The reason will be displayed to describe this comment to others. Learn more.

No, because underlyingElement is defined higher up in the stack of abstractions.

@@ -0,0 +1,343 @@
class Namespace extends @namespace {
Copy link
Contributor

Choose a reason for hiding this comment

The reason will be displayed to describe this comment to others. Learn more.

This has the same name as a class in Namespace.qll, as do most of the other classes in this file. Are we relying on (QL) namespaces to make them distinct? Is it worth explaining what's going on in a comment?

Copy link
Contributor Author

Choose a reason for hiding this comment

The reason will be displayed to describe this comment to others. Learn more.

Yes, I’ll add a comment at the top of the file to explain what’s going on.

The reason for writing this file directly on the dbscheme is that qualified names are needed to improve the ResolveClass mechanism, and ResolveClass sits below the AST classes. That’s what Ian was doing on the branch I took this from.

getQualifiedName() != "g_strdup_printf" and
getQualifiedName() != "__builtin___sprintf_chk" and
getName() != "g_strdup_printf" and
getName() != "__builtin___sprintf_chk" and
Copy link
Contributor

Choose a reason for hiding this comment

The reason will be displayed to describe this comment to others. Learn more.

Shouldn't this be

not hasGlobalName("g_strdup_printf") and
not hasGlobalName("__builtin___sprintf_chk") and

?

Copy link
Contributor Author

Choose a reason for hiding this comment

The reason will be displayed to describe this comment to others. Learn more.

I think that would give the same result, but I wanted to avoid the negation to minimise the performance risk. Given that we've already restricted the name in the charpred to come from a small set, do you agree it's equivalent?

Copy link
Contributor

Choose a reason for hiding this comment

The reason will be displayed to describe this comment to others. Learn more.

Ah, yes, I hadn't looked outside this predicate.

jbj added 4 commits May 6, 2019 10:14
Since the types in `QualifiedName.qll` are raw db types, callers need to
use `underlyingElement` and `unresolveElement` as appropriate. This has
no effect right now but will be needed when we switch the AST type
hierarchy to `newtype`s.
@jbj
Copy link
Contributor Author

jbj commented May 6, 2019

I ran https://jenkins.internal.semmle.com/job/Query-Changes/job/CPP-Differences/555 to confirm that this PR doesn't change behaviour, but there were three changes, all in jdk8u.
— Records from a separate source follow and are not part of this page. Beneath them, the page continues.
(** * Loss functions of delta/utils/loss/loss_utils.py

    A shallow embedding of the five loss functions of the module
    ([cross_entropy], [ctc_lambda_loss], [crf_log_likelihood],
    [mask_sequence_loss], [arcface_loss]) and of the TensorFlow 1.x
    operations they are composed of.

    Conventions of the embedding:
    - a tensor is its run-time value: a shape and the row-major list of its
      elements; the dtype is the element type ([Z] for int32/int64, [R] for
      float32, [bool] for bool);
    - the loss functions are modelled in exact arithmetic: float32 is
      idealised by the real numbers, without rounding, overflow or NaN;
      where a statement depends on those, the graph of [arcface_loss] is
      evaluated in IEEE 754 binary32 ([arcface_loss_float32]);
    - Python exceptions are the [Raise] results of [Result];
    - the state of the default graph is explicit ([VarStore]): the
      variables, the reuse flag and the collection LOSSES;
    - the operators whose numerical kernels live inside TensorFlow (softmax
      cross-entropy, CTC, linear-chain CRF, sequence loss, the Xavier
      initialiser) are the fields of the class [TensorFlow]; what they
      reject before running the kernel are the fields of the class
      [TensorFlowChecks]. *)

From Stdlib Require Import Reals Lra Lia ZArith List Bool SpecFloat.
From stdpp Require Import base strings gmap.
Import ListNotations.

Open Scope R_scope.

(** ** Tensors *)

Record Tensor (A : Type) := mkTensor {
  shape : list nat;
  data : list A
}.
Arguments mkTensor {A} shape data.
Arguments shape {A} t.
Arguments data {A} t.

(** A tensor whose dtype is only known at run time (Python is dynamically
    typed: [weights] may be a float, an int or a bool tensor). *)
Inductive AnyTensor :=
| FloatT (t : Tensor R)
| IntT (t : Tensor Z)
| BoolT (t : Tensor bool).

(** Number of elements a shape announces. *)
Definition numel (sh : list nat) : nat := fold_right Nat.mul 1%nat sh.


(** [tf.rank] *)
Definition tf_rank {A} (t : Tensor A) : nat := length (shape t).

(** [tf.shape(t)[-1]] *)
Definition last_dim {A} (t : Tensor A) : nat := List.last (shape t) 0%nat.

(** [tf.squeeze(t)] without [axis]: every dimension of size 1 is removed. *)
Definition tf_squeeze {A} (t : Tensor A) : Tensor A :=
  mkTensor (List.filter (fun d => negb (d =? 1)%nat) (shape t)) (data t).

(** One row of [tf.one_hot]: [on] at position [l], [off] elsewhere; an index
    outside [0, depth) gives a row of [off]. *)
Definition one_hot_row {A} (on off : A) (depth : nat) (l : Z) : list A :=
  map (fun k => if (Z.of_nat k =? l)%Z then on else off) (seq 0 depth).

(** [tf.one_hot(indices, depth)]: a new innermost axis of size [depth]. *)
Definition tf_one_hot {A} (on off : A) (indices : Tensor Z) (depth : nat)
  : Tensor A :=
  mkTensor (shape indices ++ [depth])
           (flat_map (one_hot_row on off depth) (data indices)).

(** [tf.ones_like(t)]: same shape and the same dtype as [t]. *)
Definition tf_ones_like (t : Tensor Z) : Tensor Z :=
  mkTensor (shape t) (map (fun _ => 1%Z) (data t)).

(** [tf.cast(mask, tf.float32)] of a bool tensor. *)
Definition cast_bool_float (t : Tensor bool) : Tensor R :=
  mkTensor (shape t) (map (fun b : bool => if b then 1 else 0) (data t)).

(** Elementwise map, used for the unary operators and for the operators
    that combine a tensor with a Python scalar. *)
Definition tmap {A B} (f : A -> B) (t : Tensor A) : Tensor B :=
  mkTensor (shape t) (map f (data t)).

(** Unary minus. *)
Definition tf_negative (t : Tensor R) : Tensor R := tmap Ropp t.

Definition Rsum (l : list R) : R := fold_right Rplus 0 l.

(** [tf.reduce_mean(t)] over all axes: a scalar tensor. *)
Definition tf_reduce_mean (t : Tensor R) : Tensor R :=
  mkTensor [] [Rsum (data t) / INR (length (data t))].

(** ** Matrices: tensors of rank 2 *)

Definition dim0 {A} (t : Tensor A) : nat := nth 0 (shape t) 0%nat.
Definition dim1 {A} (t : Tensor A) : nat := nth 1 (shape t) 0%nat.

(** Element [(i, j)] of a matrix stored row-major. *)
Definition get2 {A} (d : A) (t : Tensor A) (i j : nat) : A :=
  nth (i * dim1 t + j) (data t) d.

(** The [rows] x [cols] matrix whose element [(i, j)] is [f i j]. *)
Definition tabulate2 {A} (rows cols : nat) (f : nat -> nat -> A) : Tensor A :=
  mkTensor [rows; cols]
           (flat_map (fun i => map (f i) (seq 0 cols)) (seq 0 rows)).

(** Broadcasting of one dimension: a dimension of size 1 is stretched to
    the size of the other operand and always read at index 0. *)
Definition bdim (a b : nat) : nat := if (a =? 1)%nat then b else a.
Definition bidx (a i : nat) : nat := if (a =? 1)%nat then 0%nat else i.

(** A binary elementwise operator on two matrices, with broadcasting. *)
Definition broadcast2 {A B C} (da : A) (db : B) (f : A -> B -> C)
    (a : Tensor A) (b : Tensor B) : Tensor C :=
  tabulate2 (bdim (dim0 a) (dim0 b)) (bdim (dim1 a) (dim1 b))
    (fun i j => f (get2 da a (bidx (dim0 a) i) (bidx (dim1 a) j))
                  (get2 db b (bidx (dim0 b) i) (bidx (dim1 b) j))).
  • One change is an alert from StackAddressEscapes.ql that disappears in a function named unpacker::abort. I can't find the original alert locally. I think it's just wobble because I can find previous jobs (like Query-Changes/CPP # 658) where this particular query wobbles on this particular snapshot.
  • Two alerts from IntegerOverflowTainted.ql disappeared. That's because the security-pack taint tracking library uses hasGlobalName to identify sources, and hasGlobalName changes in this PR so that the function os::recvfrom is no longer considered to have the global name recvfrom (os is a class, not a namespace). I think that's a change we want to keep.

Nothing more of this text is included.